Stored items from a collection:
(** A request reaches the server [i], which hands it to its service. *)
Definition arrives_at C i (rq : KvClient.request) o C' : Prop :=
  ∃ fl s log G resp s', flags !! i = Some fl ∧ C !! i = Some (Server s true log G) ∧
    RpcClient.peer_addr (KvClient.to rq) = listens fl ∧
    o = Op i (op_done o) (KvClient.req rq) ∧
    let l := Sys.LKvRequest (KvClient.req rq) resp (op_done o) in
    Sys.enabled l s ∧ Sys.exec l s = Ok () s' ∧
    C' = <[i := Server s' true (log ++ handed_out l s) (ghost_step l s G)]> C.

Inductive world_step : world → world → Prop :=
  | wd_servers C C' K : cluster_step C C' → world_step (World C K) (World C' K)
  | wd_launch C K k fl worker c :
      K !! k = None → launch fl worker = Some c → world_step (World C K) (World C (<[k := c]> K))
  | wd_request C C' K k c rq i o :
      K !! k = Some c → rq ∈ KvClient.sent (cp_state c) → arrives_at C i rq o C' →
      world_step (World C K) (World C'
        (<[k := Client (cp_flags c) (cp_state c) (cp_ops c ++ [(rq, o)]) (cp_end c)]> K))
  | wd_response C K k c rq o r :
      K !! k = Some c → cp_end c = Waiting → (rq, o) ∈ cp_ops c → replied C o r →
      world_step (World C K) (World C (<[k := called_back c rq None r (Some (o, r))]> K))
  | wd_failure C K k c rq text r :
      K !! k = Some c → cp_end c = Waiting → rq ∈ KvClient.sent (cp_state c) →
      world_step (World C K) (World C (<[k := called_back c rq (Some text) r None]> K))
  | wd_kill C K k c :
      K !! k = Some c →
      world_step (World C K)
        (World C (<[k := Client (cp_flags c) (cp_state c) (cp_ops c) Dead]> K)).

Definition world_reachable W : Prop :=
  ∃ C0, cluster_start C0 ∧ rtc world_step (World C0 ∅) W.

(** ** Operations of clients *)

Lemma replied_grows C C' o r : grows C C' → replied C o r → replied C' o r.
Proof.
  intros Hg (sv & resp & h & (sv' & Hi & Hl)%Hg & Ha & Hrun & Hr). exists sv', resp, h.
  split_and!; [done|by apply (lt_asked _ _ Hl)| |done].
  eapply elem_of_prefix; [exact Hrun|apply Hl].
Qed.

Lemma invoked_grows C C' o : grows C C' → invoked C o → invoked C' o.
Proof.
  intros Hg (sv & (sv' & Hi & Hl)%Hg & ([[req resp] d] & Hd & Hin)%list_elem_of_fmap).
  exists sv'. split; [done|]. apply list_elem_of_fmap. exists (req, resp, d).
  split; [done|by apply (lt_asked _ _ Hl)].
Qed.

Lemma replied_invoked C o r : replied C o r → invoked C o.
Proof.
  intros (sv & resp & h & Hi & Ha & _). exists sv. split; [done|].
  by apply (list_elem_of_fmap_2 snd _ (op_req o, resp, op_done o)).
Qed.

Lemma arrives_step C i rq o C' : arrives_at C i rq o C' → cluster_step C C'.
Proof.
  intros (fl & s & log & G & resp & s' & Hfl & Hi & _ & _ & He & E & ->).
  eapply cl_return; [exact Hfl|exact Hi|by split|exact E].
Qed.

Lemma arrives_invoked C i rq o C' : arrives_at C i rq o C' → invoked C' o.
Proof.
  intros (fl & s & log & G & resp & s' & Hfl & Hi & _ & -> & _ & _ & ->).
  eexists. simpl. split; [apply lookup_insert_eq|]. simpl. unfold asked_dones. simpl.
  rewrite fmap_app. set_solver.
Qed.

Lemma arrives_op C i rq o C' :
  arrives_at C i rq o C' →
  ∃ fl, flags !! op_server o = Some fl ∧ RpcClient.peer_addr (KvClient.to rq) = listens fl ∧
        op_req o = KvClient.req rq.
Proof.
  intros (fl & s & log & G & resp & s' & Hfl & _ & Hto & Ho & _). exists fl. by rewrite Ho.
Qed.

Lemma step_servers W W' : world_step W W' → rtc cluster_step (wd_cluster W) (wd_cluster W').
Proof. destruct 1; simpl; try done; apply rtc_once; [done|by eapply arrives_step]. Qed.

==

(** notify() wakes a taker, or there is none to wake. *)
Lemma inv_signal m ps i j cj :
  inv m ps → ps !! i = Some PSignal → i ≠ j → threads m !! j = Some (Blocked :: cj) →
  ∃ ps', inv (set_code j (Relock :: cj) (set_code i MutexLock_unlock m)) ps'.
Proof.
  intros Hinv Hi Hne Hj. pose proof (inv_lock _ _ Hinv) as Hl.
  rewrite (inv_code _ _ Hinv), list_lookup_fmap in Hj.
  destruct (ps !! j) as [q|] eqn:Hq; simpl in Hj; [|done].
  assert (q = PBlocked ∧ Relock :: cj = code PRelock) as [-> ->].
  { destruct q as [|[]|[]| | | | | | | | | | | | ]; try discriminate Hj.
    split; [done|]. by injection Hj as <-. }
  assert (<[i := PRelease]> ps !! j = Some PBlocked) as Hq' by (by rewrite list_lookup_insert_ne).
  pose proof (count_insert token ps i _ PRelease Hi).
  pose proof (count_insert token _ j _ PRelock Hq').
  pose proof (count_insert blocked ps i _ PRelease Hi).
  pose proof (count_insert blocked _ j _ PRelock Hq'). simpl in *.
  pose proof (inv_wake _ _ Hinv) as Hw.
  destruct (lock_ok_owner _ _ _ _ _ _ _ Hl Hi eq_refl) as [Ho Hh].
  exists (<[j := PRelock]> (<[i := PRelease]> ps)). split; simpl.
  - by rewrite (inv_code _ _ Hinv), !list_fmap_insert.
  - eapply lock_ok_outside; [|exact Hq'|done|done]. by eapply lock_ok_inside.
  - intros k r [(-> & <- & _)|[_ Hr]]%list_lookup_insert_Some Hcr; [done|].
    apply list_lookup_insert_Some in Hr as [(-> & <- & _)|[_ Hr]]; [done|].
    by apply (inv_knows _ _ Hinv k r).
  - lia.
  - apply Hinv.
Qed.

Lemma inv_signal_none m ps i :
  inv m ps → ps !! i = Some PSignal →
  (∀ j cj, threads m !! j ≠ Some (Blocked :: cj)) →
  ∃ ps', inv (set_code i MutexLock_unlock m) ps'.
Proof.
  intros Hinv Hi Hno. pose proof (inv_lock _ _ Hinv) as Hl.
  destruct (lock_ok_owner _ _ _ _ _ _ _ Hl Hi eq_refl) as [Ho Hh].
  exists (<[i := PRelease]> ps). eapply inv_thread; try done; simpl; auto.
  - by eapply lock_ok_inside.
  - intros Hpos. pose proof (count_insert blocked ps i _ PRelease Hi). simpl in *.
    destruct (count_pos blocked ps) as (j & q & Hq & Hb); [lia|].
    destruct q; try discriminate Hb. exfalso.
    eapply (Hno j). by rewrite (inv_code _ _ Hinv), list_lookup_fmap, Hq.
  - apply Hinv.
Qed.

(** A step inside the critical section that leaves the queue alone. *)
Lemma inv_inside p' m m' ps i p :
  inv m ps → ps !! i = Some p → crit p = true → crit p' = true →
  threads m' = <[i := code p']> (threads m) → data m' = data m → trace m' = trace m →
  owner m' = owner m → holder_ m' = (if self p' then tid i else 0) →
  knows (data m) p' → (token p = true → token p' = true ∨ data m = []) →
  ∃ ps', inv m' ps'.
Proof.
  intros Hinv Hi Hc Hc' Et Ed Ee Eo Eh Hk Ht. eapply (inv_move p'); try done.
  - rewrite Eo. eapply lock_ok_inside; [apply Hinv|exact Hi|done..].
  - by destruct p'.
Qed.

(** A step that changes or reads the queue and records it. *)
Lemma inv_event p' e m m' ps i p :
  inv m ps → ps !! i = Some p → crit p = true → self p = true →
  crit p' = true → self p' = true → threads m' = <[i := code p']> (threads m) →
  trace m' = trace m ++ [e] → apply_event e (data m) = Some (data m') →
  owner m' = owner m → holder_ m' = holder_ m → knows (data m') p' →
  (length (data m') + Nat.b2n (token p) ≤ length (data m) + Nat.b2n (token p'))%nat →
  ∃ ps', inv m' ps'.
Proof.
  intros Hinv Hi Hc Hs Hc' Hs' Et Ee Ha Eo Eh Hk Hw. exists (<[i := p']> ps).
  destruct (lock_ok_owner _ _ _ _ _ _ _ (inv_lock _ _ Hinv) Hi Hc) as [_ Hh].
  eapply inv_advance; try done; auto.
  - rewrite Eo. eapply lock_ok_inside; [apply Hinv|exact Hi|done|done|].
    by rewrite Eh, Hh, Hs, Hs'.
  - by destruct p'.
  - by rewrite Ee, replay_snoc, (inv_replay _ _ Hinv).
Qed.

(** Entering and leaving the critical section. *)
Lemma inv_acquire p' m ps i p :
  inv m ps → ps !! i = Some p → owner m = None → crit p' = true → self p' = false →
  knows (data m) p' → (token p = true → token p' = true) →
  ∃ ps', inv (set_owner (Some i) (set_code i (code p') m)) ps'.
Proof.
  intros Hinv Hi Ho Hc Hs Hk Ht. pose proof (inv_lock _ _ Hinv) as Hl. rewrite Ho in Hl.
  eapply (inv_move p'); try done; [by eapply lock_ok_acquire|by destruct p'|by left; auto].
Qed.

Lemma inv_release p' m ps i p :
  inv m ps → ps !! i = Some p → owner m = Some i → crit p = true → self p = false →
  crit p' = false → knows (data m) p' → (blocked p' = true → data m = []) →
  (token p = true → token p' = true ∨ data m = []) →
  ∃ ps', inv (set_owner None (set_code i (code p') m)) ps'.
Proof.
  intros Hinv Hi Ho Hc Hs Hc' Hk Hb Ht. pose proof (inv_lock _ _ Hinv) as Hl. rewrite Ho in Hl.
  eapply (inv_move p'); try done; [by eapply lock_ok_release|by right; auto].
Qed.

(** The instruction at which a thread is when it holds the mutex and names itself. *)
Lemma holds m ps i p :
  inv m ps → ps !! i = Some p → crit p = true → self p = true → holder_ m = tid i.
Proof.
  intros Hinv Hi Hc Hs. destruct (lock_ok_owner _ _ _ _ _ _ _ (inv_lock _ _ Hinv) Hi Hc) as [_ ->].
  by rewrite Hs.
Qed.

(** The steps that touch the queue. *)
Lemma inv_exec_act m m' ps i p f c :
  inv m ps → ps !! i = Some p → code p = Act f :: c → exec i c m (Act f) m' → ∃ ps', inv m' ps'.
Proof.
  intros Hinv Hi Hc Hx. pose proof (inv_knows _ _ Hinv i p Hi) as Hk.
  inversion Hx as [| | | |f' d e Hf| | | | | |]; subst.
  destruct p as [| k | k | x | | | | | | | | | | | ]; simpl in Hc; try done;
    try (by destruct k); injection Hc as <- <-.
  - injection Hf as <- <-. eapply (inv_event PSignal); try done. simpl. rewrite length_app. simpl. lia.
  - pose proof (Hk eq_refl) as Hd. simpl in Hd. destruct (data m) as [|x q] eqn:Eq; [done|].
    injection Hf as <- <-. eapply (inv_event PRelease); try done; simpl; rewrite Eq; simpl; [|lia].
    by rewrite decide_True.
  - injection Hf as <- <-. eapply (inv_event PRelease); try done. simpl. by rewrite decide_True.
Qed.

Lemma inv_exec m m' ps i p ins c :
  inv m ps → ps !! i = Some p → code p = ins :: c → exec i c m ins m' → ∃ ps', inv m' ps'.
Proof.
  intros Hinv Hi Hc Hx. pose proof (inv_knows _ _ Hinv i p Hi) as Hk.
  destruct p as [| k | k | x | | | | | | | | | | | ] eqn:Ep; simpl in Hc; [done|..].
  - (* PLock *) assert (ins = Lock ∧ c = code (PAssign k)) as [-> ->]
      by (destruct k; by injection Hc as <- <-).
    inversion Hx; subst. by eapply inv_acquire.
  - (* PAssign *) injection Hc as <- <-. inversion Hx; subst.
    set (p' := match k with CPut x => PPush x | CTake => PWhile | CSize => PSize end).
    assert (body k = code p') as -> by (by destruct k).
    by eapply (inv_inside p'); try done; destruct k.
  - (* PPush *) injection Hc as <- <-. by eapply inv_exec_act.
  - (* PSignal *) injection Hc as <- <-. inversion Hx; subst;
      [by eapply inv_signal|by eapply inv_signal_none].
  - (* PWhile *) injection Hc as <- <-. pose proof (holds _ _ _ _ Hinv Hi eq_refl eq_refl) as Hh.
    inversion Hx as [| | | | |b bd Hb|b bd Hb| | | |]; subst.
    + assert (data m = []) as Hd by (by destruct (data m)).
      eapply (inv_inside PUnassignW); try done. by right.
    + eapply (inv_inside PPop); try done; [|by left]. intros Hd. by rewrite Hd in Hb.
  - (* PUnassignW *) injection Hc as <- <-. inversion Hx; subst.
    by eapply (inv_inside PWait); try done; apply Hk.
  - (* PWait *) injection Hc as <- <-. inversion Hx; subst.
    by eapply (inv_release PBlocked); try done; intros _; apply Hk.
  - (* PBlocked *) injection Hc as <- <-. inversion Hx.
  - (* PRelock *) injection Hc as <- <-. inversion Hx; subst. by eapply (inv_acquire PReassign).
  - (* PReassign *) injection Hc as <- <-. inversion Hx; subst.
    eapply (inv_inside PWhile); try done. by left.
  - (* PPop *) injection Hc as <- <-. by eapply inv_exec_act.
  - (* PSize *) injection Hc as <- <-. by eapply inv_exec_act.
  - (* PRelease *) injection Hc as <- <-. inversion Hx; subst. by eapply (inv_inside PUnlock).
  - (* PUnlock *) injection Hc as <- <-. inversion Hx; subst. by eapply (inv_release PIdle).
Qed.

* * *

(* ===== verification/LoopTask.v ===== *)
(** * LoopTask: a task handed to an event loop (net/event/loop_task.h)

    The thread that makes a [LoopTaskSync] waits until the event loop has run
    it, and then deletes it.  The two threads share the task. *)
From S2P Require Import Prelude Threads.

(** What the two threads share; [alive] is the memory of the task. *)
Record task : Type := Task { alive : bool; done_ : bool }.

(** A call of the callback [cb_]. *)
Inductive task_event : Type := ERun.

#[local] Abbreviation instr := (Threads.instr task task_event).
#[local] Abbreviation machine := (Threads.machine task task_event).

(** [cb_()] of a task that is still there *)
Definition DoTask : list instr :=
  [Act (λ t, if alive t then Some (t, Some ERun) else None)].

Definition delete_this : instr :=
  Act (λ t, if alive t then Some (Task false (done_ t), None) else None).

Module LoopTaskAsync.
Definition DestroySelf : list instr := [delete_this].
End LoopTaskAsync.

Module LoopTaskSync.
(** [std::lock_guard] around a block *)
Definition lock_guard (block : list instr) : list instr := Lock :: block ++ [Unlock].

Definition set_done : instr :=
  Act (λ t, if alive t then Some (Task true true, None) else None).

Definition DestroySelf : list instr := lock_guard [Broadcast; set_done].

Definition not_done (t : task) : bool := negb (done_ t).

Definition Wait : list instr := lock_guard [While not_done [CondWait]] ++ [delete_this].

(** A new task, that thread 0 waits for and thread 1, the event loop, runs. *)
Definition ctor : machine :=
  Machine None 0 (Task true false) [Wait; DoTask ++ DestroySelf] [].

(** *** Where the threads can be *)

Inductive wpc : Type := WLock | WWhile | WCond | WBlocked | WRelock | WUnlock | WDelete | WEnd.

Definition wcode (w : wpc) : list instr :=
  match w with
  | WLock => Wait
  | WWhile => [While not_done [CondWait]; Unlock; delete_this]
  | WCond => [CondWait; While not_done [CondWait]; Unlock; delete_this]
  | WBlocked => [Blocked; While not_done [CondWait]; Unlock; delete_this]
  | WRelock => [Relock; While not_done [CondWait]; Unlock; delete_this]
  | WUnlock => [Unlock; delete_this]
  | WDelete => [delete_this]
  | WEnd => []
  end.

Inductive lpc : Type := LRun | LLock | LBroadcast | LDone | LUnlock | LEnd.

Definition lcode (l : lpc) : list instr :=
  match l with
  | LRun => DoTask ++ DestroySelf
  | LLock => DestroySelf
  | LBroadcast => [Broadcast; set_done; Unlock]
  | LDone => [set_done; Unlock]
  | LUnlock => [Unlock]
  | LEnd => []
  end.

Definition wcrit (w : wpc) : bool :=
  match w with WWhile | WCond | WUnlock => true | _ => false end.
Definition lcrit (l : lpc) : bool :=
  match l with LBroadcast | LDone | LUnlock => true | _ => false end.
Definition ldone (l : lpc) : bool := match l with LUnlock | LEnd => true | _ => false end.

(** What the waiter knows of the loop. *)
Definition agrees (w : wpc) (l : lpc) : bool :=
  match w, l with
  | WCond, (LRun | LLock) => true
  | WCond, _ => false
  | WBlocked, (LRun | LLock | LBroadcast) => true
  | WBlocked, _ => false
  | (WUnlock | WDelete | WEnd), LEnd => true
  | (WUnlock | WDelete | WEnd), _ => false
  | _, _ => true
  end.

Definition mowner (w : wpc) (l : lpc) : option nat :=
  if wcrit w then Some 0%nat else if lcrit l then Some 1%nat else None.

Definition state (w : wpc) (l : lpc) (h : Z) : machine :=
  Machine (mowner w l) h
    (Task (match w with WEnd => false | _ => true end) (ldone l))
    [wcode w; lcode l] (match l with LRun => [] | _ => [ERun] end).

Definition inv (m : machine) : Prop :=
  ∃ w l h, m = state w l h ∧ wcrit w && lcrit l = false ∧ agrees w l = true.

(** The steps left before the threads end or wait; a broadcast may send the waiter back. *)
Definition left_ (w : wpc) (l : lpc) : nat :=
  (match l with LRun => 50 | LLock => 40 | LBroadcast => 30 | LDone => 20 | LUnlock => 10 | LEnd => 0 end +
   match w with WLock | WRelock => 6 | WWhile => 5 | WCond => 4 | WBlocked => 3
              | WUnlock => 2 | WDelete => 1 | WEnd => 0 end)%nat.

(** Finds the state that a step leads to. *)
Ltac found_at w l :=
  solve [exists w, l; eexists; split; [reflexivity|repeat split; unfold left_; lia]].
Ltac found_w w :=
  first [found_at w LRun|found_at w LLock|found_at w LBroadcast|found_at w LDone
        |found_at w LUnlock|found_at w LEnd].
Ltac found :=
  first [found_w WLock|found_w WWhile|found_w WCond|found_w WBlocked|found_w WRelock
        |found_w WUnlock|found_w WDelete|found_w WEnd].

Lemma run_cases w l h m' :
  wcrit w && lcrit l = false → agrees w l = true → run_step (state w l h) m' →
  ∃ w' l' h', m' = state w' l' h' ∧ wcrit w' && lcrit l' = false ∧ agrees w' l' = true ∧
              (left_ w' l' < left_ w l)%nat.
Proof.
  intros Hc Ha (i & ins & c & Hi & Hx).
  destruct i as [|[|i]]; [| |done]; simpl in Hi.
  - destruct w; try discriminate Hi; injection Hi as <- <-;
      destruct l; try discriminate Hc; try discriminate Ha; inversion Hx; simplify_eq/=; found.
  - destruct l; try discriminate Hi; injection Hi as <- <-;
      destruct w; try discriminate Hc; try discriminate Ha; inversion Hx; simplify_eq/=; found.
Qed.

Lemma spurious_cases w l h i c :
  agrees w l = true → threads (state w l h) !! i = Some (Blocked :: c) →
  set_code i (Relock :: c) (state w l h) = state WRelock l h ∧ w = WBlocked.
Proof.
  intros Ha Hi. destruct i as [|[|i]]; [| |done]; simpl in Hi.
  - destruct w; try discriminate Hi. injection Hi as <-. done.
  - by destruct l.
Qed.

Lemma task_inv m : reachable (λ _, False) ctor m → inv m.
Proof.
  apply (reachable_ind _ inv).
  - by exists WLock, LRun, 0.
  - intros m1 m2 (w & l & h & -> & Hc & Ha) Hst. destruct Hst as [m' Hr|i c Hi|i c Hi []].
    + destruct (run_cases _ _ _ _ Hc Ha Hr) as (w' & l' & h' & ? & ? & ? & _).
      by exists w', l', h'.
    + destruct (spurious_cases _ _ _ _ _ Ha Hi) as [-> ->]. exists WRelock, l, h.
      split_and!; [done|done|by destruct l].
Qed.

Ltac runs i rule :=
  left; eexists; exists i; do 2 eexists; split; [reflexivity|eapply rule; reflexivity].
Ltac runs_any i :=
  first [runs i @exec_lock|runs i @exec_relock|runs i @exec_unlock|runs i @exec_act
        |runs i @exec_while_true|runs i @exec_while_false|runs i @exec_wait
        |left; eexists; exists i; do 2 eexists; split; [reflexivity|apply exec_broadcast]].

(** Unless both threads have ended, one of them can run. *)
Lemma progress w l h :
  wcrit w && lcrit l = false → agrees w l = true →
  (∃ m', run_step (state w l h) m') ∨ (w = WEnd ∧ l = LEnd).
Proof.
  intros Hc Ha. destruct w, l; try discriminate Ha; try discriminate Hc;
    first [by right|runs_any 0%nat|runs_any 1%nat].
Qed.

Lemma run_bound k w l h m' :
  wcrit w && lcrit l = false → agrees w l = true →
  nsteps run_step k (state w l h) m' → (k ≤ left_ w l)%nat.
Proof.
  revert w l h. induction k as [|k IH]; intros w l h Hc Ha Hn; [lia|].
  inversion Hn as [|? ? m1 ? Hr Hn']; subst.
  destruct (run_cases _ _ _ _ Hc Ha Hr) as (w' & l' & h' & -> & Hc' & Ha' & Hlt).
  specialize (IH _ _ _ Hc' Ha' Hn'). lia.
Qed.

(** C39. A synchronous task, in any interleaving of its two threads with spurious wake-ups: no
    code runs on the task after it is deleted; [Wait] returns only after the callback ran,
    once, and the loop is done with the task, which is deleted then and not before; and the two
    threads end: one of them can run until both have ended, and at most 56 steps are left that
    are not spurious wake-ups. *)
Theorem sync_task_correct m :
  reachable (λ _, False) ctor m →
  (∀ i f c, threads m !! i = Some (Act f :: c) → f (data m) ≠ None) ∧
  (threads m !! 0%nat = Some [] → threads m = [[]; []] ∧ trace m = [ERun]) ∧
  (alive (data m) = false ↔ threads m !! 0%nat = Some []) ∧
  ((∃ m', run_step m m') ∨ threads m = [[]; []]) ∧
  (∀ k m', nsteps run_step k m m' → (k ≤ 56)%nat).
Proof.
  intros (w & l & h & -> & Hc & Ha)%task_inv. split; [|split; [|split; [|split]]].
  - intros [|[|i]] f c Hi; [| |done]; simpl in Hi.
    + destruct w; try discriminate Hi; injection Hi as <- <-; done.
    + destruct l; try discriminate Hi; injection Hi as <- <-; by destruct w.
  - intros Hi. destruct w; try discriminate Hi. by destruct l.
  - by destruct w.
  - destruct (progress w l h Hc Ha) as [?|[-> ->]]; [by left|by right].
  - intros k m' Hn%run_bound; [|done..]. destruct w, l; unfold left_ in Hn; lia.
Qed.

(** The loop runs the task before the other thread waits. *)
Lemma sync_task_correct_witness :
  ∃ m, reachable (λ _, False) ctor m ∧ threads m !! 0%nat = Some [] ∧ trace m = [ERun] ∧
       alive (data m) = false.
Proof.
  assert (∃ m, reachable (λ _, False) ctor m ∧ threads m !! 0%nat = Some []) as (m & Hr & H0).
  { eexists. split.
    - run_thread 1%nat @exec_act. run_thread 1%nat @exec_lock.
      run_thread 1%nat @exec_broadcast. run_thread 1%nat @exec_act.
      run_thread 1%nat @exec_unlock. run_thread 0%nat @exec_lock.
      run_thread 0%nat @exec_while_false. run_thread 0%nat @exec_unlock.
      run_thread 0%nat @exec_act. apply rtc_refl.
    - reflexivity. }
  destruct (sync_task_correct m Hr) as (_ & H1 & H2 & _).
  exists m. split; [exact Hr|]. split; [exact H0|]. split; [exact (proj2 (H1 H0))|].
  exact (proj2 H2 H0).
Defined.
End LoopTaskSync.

## Try it
Note each line above that contains "share" and copy it out.

## Exercise answer
    it, and then deletes it.  The two threads share the task. *)
(** What the two threads share; [alive] is the memory of the task. *)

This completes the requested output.